The project made significant progress in understanding the immunosuppressive nature of the PDAC tumour microenvironment (TME). This included the identification of immunoregulatory genes (IRGs) whose knockdown improved T-cell mediated tumor killing, the characterization of the heterogeneity of cancer associated fibroblasts (CAFs) in human PDAC, and the development of a novel platform for constructing immune component-based antigens targeting key PDAC proteins such as MSLN and KRAS.
Research on the role of extracellular vesicles (EVs) in PDAC revealed their strong thrombotic potential, which could contribute to the understanding of the high incidence of thrombosis in PDAC patients. This finding opens the door to use EVs as biomarkers for assessing thrombosis risk in these patients.
PAVE demonstrated that the MSLN-based nanovaccines could effectively reduce tumor growth and metastasis in PDAC mouse models. These nanovaccines further showed potential synergistic effects when combined with other therapies, such as immune checkpoint inhibitors and conventional chemotherapy in human PDAC organoid co-cultures. Given age-related immune decline, the project also investigated whether senolysis before vaccination could enhance immune responses in aged mice and whether there is an age-related difference in immune response to the MSLN nanovaccine. No significant difference was observed between young and old mice in their response.
The project also advanced methods for analyzing tumor heterogeneity using single-cell data, which is crucial for understanding the complex interactions of tumour, immune cells and fibroblasts within the TME and for identifying new therapeutic targets.

Since the mesothelin-based nanovaccine shows a moderate therapeutic effect in a PDAC mouse model, this immunotherapy has the potential of future exploitation in particular combined with targeting IRGs with the high promise to improve therapeutic outcome by prolonging survival and quality-of-life of PDAC patients.

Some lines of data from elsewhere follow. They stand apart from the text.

(** X8.  The listeners [init] registers keep answering, and raising
    events registers and removes nothing: after [init] on a target
    without listeners and [n] bubbling events of one type other than
    ["load"], the listener list is as [init] left it, a handler listed
    under that type has been invoked [n] times, and a handler not listed
    under it not at all. *)
Theorem every_event_is_answered
    (n : nat) (w : World) (c : loc) (config : tConfig)
    (eventType : string) (handler : tHandler) :
  objects w !! c = Some config ->
  listeners w = [] ->
  eventType <> "load" ->
  listeners (exec (raise_all (replicate n eventType)) (exec (init (Some c)) w))
    = listeners (exec (init (Some c)) w)
  /\ (listed eventType handler config ->
      callCount handler
        (exec (raise_all (replicate n eventType)) (exec (init (Some c)) w))
      = callCount handler w + n)
  /\ (~ listed eventType handler config ->
      callCount handler
        (exec (raise_all (replicate n eventType)) (exec (init (Some c)) w))
      = callCount handler w).
Proof.
  intros Hc Hfresh Hty.
  split; [by rewrite raise_all_effect|].
  rewrite callCount_raise_replicate, callCount_init by done.
  split.
  - intros [value [Hin Hh]].
    rewrite (registered_after_init w c config _ value); [lia|done| |done..].
    rewrite Hfresh. apply NoDup_nil_2.
  - intros Hno. rewrite registered_absent; [lia|].
    rewrite (exec_init_explicit _ _ _ Hc). simpl. rewrite Hfresh.
    intros [Hin|Hin]%elem_of_add_all; [by apply elem_of_nil in Hin|].
    by apply Hno, listed_registrations.
Qed.
(** * A shallow embedding of the light-fx add-on (color_manager.py,
    effect_engine.py, light_manager.py) and proofs of its specification.

    Numbers: Python floats are modelled by exact rationals [Q]; Python ints
    by [Z] (list indices by [nat]).  The colour path of color_manager.py is
    also transcribed over binary64 floats (module [Binary64]), where the
    rounding of Python's float arithmetic matters.  The [colour.Color] objects of the
    external [colour] library are modelled by their RGB components
    ([Color.red], [Color.green], [Color.blue], each in [0,1]); the
    [colorsys] conversions of the Python standard library are transcribed
    from their source. *)

From Stdlib Require Import QArith Qround Qabs ZArith Lia Lqa List String Bool Sorted.
From Stdlib Require Floats.
Import ListNotations.

Local Set Warnings "-register-all".

Open Scope Q_scope.

(** ** Python helpers *)

(** Strict comparison of rationals as a boolean ([a < b]). *)
Definition Qltb (a b : Q) : bool := negb (Qle_bool b a).

(** [int(x)] on a float: truncation toward zero. *)
Definition py_int (x : Q) : Z :=
  if Qltb x 0 then (- Qfloor (- x))%Z else Qfloor x.

(** [x % m] on floats for a positive divisor [m]: the result has the sign of
    [m] (floor modulo). *)
Definition py_fmod (x m : Q) : Q := x - m * inject_Z (Qfloor (x / m)).

(** Python exceptions that the modelled code can raise. *)
Inductive py_exc :=
  | ValueError
  | KeyError
  | IndexError
  | AttributeError
  | TypeError
  | CancelledError
  | ControllerError.

(** The result of a Python call: a value, or a raised exception. *)
Inductive outcome (A : Type) :=
  | Returns (a : A)
  | Raises (e : py_exc).
Arguments Returns {A} a.
Arguments Raises {A} e.

(** A Python [dict] with string keys: an association list in insertion
    order; assigning an existing key replaces its value in place. *)
Definition dict (V : Type) := list (string * V).

Fixpoint dict_get {V} (k : string) (d : dict V) : option V :=
  match d with
  | [] => None
  | (k', v) :: d' => if String.eqb k k' then Some v else dict_get k d'
  end.

Fixpoint dict_set {V} (k : string) (v : V) (d : dict V) : dict V :=
  match d with
  | [] => [(k, v)]
  | (k', v') :: d' =>
      if String.eqb k k' then (k', v) :: d' else (k', v') :: dict_set k v d'
  end.

Fixpoint dict_del {V} (k : string) (d : dict V) : dict V :=
  match d with
  | [] => []
  | (k', v') :: d' => if String.eqb k k' then d' else (k', v') :: dict_del k d'
  end.

(** ** colour.Color and colorsys *)

Record Color := mkColor { red : Q; green : Q; blue : Q }.

(** Componentwise equality of colors (rationals compared with [==]). *)
Definition color_eq (c1 c2 : Color) : Prop :=
  red c1 == red c2 /\ green c1 == green c2 /\ blue c1 == blue c2.

(** [max(a, b, c)] and [min(a, b, c)]: the first extreme element wins. *)
Definition py_max3 (a b c : Q) : Q :=
  let m := if Qltb a b then b else a in if Qltb m c then c else m.
Definition py_min3 (a b c : Q) : Q :=
  let m := if Qltb b a then b else a in if Qltb c m then c else m.

(** [colorsys.rgb_to_hsv]. *)
Definition rgb_to_hsv (r g b : Q) : Q * Q * Q :=
  let maxc := py_max3 r g b in
  let minc := py_min3 r g b in
  let rangec := maxc - minc in
  let v := maxc in
  if Qeq_bool minc maxc then (0, 0, v) else
  let s := rangec / maxc in
  let rc := (maxc - r) / rangec in
  let gc := (maxc - g) / rangec in
  let bc := (maxc - b) / rangec in
  let h := if Qeq_bool r maxc then bc - gc
           else if Qeq_bool g maxc then 2 + rc - bc
           else 4 + gc - rc in
  (py_fmod (h / 6) 1, s, v).

(** [colorsys.hsv_to_rgb]. *)
Definition hsv_to_rgb (h s v : Q) : Q * Q * Q :=
  if Qeq_bool s 0 then (v, v, v) else
  let i := py_int (h * 6) in
  let f := h * 6 - inject_Z i in
  let p := v * (1 - s) in
  let q := v * (1 - s * f) in
  let t := v * (1 - s * (1 - f)) in
  match (i mod 6)%Z with
  | 0%Z => (v, t, p)
  | 1%Z => (q, v, p)
  | 2%Z => (p, v, t)
  | 3%Z => (p, q, v)
  | 4%Z => (t, p, v)
  | _ => (v, p, q)
  end.

(** ** color_manager.py *)

Record ColorPoint := mkColorPoint { cp_color : Color; position : Q }.

Record Palette := mkPalette {
  pal_name : string;
  colors : list ColorPoint;
  type : string;
  parameters : option (dict Z)
}.

(** [ColorManager._interpolate_hue]. *)
Definition interpolate_hue (h1 h2 ratio : Q) : Q :=
  let diff := h2 - h1 in
  let h2 := if Qltb (1 # 2) diff then h2 - 1
            else if Qltb diff (- (1 # 2)) then h2 + 1
            else h2 in
  let h := h1 + (h2 - h1) * ratio in
  if Qltb h 0 then h + 1
  else if Qltb 1 h then h - 1
  else h.

(** [ColorManager._interpolate_color]. *)
Definition interpolate_color (color1 color2 : Color) (ratio : Q) : Color :=
  let '(h1, s1, v1) := rgb_to_hsv (red color1) (green color1) (blue color1) in
  let '(h2, s2, v2) := rgb_to_hsv (red color2) (green color2) (blue color2) in
  let h := interpolate_hue h1 h2 ratio in
  let s := s1 + (s2 - s1) * ratio in
  let v := v1 + (v2 - v1) * ratio in
  let '(r, g, b) := hsv_to_rgb h s v in
  mkColor r g b.

(** [min(colors, key=lambda x: abs(x.position - position))]: the first
    element with the least key. *)
Fixpoint min_by_distance (pos : Q) (best : ColorPoint) (l : list ColorPoint)
  : ColorPoint :=
  match l with
  | [] => best
  | x :: l' =>
      if Qltb (Qabs (position x - pos)) (Qabs (position best - pos))
      then min_by_distance pos x l'
      else min_by_distance pos best l'
  end.

(** [sorted(colors, key=lambda x: x.position)]: a stable insertion sort. *)
Fixpoint insert_by_position (c : ColorPoint) (l : list ColorPoint) :=
  match l with
  | [] => [c]
  | d :: l' =>
      if Qle_bool (position c) (position d) then c :: l
      else d :: insert_by_position c l'
  end.

Fixpoint sort_by_position (l : list ColorPoint) : list ColorPoint :=
  match l with
  | [] => []
  | c :: l' => insert_by_position c (sort_by_position l')
  end.

(** The [for i in range(len(colors) - 1)] loop of the gradient branch
    (lines 119-128): [pos] is the parameter [position] and [position c] the
    attribute [c.position]; [None] when no pair of neighbouring stops
    surrounds [pos] and the loop ends without returning. *)
Fixpoint gradient_scan (pos : Q) (cs : list ColorPoint) : option Color :=
  match cs with
  | c1 :: ((c2 :: _) as rest) =>
      (* if colors[i].position <= position <= colors[i + 1].position: *)
      if Qle_bool (position c1) pos && Qle_bool pos (position c2) then
        (* range_size = c2.position - c1.position *)
        let range_size := position c2 - position c1 in
        (* if range_size == 0: return c1.color *)
        if Qeq_bool range_size 0 then Some (cp_color c1)
        (* return self._interpolate_color(c1.color, c2.color,
                                          (position - c1.position) / range_size) *)
        else Some (interpolate_color (cp_color c1) (cp_color c2)
                     ((pos - position c1) / range_size))
      else gradient_scan pos rest
  | _ => None
  end.

(** [colors[-1]]: the last element, [None] (IndexError) when empty. *)
Fixpoint last_opt {A} (l : list A) : option A :=
  match l with
  | [] => None
  | [x] => Some x
  | _ :: l' => last_opt l'
  end.

(** [ColorManager.get_color_at_position]; [pos] is the parameter
    [position]; [Returns None] is the implicit [None] of a palette whose
    type is neither ["static"] nor ["gradient"]. *)
Definition get_color_at_position (palettes : dict Palette) (palette_name : string)
  (pos : Q) : outcome (option Color) :=
  (* palette = self.palettes.get(palette_name); if not palette: raise ValueError *)
  match dict_get palette_name palettes with
  | None => Raises ValueError
  | Some palette =>
      if String.eqb (type palette) "static" then
        (* min(palette.colors, key=...): ValueError on an empty list *)
        match colors palette with
        | [] => Raises ValueError
        | c :: l => Returns (Some (cp_color (min_by_distance pos c l)))
        end
      else if String.eqb (type palette) "gradient" then
        (* colors = sorted(palette.colors, key=lambda x: x.position) *)
        let cs := sort_by_position (colors palette) in
        match gradient_scan pos cs with
        | Some c => Returns (Some c)
        | None =>
            (* return colors[-1].color if position > colors[-1].position
                      else colors[0].color;
               [last] is colors[-1] and [first] is colors[0], IndexError
               when [colors] is empty *)
            match last_opt cs, cs with
            | Some last, first :: _ =>
                Returns (Some (if Qltb (position last) pos then cp_color last
                               else cp_color first))
            | _, _ => Raises IndexError
            end
        end
      else Returns None
  end.

(** [min(r, g, b)] on ints: the first least element. *)
Definition py_min3_Z (a b c : Z) : Z :=
  let m := if (b <? a)%Z then b else a in if (c <? m)%Z then c else m.

(** [ColorManager.rgb_to_rgbw]. *)
Definition rgb_to_rgbw (rgb : Z * Z * Z) : Z * Z * Z * Z :=
  let '(r, g, b) := rgb in
  let w := py_min3_Z r g b in
  if (w >? 0)%Z then (r - w, g - w, b - w, w)%Z else (r, g, b, w).

(** [ColorManager.rgb_to_rgbww]; [ratio] is a float. *)
Definition rgb_to_rgbww (rgb : Z * Z * Z) (color_temp : Z) : Z * Z * Z * Z * Z :=
  let '(r, g, b) := rgb in
  let w := py_min3_Z r g b in
  let total_white := w in
  let '(cw, ww) :=
    if (color_temp >=? 6500)%Z then (total_white, 0%Z)
    else if (color_temp <=? 2700)%Z then (0%Z, total_white)
    else
      let ratio := inject_Z (color_temp - 2700) / inject_Z (6500 - 2700) in
      let cw := py_int (inject_Z total_white * ratio) in
      (cw, (total_white - cw)%Z) in
  if (w >? 0)%Z then (r - w, g - w, b - w, cw, ww)%Z else (r, g, b, cw, ww).

(** Named colors of the [colour] library (W3C names; a hex byte [x] is the
    component [x/255]). *)
Definition byte (x : Z) : Q := inject_Z x / 255.
Definition col_red := mkColor 1 0 0.
Definition col_orange := mkColor 1 (byte 165) 0.
Definition col_yellow := mkColor 1 1 0.
Definition col_green := mkColor 0 (byte 128) 0.
Definition col_blue := mkColor 0 0 1.
Definition col_indigo := mkColor (byte 75) 0 (byte 130).
Definition col_violet := mkColor (byte 238) (byte 130) (byte 238).

(** [ColorManager._init_default_palettes]. *)
Definition rainbow : Palette :=
  mkPalette "rainbow"
    [ mkColorPoint col_red 0;
      mkColorPoint col_orange (166 # 10);
      mkColorPoint col_yellow (333 # 10);
      mkColorPoint col_green 50;
      mkColorPoint col_blue (666 # 10);
      mkColorPoint col_indigo (833 # 10);
      mkColorPoint col_violet 100 ]
    "gradient" None.

Definition fire : Palette :=
  mkPalette "fire"
    [ mkColorPoint (mkColor 1 0 0) 0;
      mkColorPoint (mkColor 1 (byte 136) 0) 50;
      mkColorPoint (mkColor 1 1 0) 100 ]
    "dynamic" (Some [("variation"%string, 20%Z)]).

(** The [palettes] dict of a fresh [ColorManager]. *)
Definition default_palettes : dict Palette :=
  [("rainbow"%string, rainbow); ("fire"%string, fire)].

(** ** color_manager.py in binary64 floating point

    The colour path of [ColorManager] transcribed a second time, over
    Rocq's primitive binary64 floats ([float]), whose [+ - * /] and
    comparisons are those of IEEE 754 with rounding to nearest, as for
    Python floats. The rational model above is exact; this one keeps the
    rounding of every operation. A result [None] means that the call
    raises. *)

Module Binary64.

Import Floats.
Local Open Scope float_scope.

Local Notation "x <-o m ;; k" := (match m with Some x => k | None => None end)
  (at level 61, m at next level, right associativity).

(** A [colour.Color], by its RGB components. *)
Record Color := mkColor { red : float; green : float; blue : float }.

Record ColorPoint := mkColorPoint { cp_color : Color; position : float }.

Record Palette := mkPalette {
  pal_name : string;
  colors : list ColorPoint;
  type : string;
  parameters : option (dict Z)
}.

(** Python [x / y] on floats: [ZeroDivisionError] when [y == 0]. *)
Definition py_div (x y : float) : option float :=
  if y =? 0 then None else Some (x / y).

(** [max(a, b, c)] and [min(a, b, c)]: a later element replaces the current
    one only when it is [>] (resp. [<]). *)
Definition py_max3 (a b c : float) : float :=
  let m := if a <? b then b else a in if m <? c then c else m.
Definition py_min3 (a b c : float) : float :=
  let m := if b <? a then b else a in if c <? m then c else m.

(** [2 ** 52]: from there on every float is an integer. *)
Definition two52 : float := 4503599627370496.

(** C's [trunc] on [0 <= x < 2 ** 52]: [x + 2 ** 52] rounds [x] to an
    integer, which is lowered by one when it rounded up. *)
Definition trunc_small (x : float) : float :=
  let t := (x + two52) - two52 in if x <? t then t - 1 else t.

(** C's [trunc]: rounding toward zero. *)
Definition py_trunc (x : float) : float :=
  if negb (abs x <? two52) then x
  else if x <? 0 then - trunc_small (- x) else trunc_small x.

(** C's [fmod(x, 1.0)], which is exact: [x - trunc(x)], NaN for an
    infinite or NaN [x]. *)
Definition fmod1 (x : float) : float :=
  if is_nan x || is_infinity x then nan else x - py_trunc x.

(** Python's [x % 1.0] ([float_rem]): [mod = fmod(x, 1.0)]; a non-zero
    [mod] of the other sign than [1.0] gets [1.0] added; a zero one becomes
    [copysign(0.0, 1.0)]. *)
Definition py_mod1 (x : float) : float :=
  let m := fmod1 x in
  if negb (m =? 0) then (if m <? 0 then m + 1 else m) else 0.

The successful generation and characterization of a spontaneous porcine PDAC model, carrying three PDAC relevant genetic modifications, as well as pig PDAC derived organoids that reflect human PDAC are currently the only available non-mouse models for PDAC to assess cancer vaccines at a human scale. The tools are now available as preclinical models for testing novel therapeutics and speed up future clinical translation of PDAC therapies. To evaluate the organoid-killing capacity of PDAC-patient derived antigen-stimulated T-cells against PDAC organoids, a co-culture assay of organoids with immune cells and an analysis platform encompassing the visualization of these co-cultures by live imaging systems was established. The developed algorithm (OrganIDNet) enables in future the systematic evaluation of number, size, health status and eccentricity of the organoids in response to immunotherapy over time. Novel optical imaging protocols using bioluminescence, fluorescent probes and optoacoustic imaging as well as optical reporters as a biosensor, and a transgenic mouse bearing a bioluminescent and a fluorescence gene reporter are now available to monitor the T-cell specific response to therapies. Furthermore, methods were developed and optimized to analyze single cell data, which can now be applied to further research in the oncological field.

All ESRs but one received or will receive their PhD in the near future and have established an active and continuing network of researchers. Thus, PAVE has provided them with an excellent foundation for a science-based career in Europe.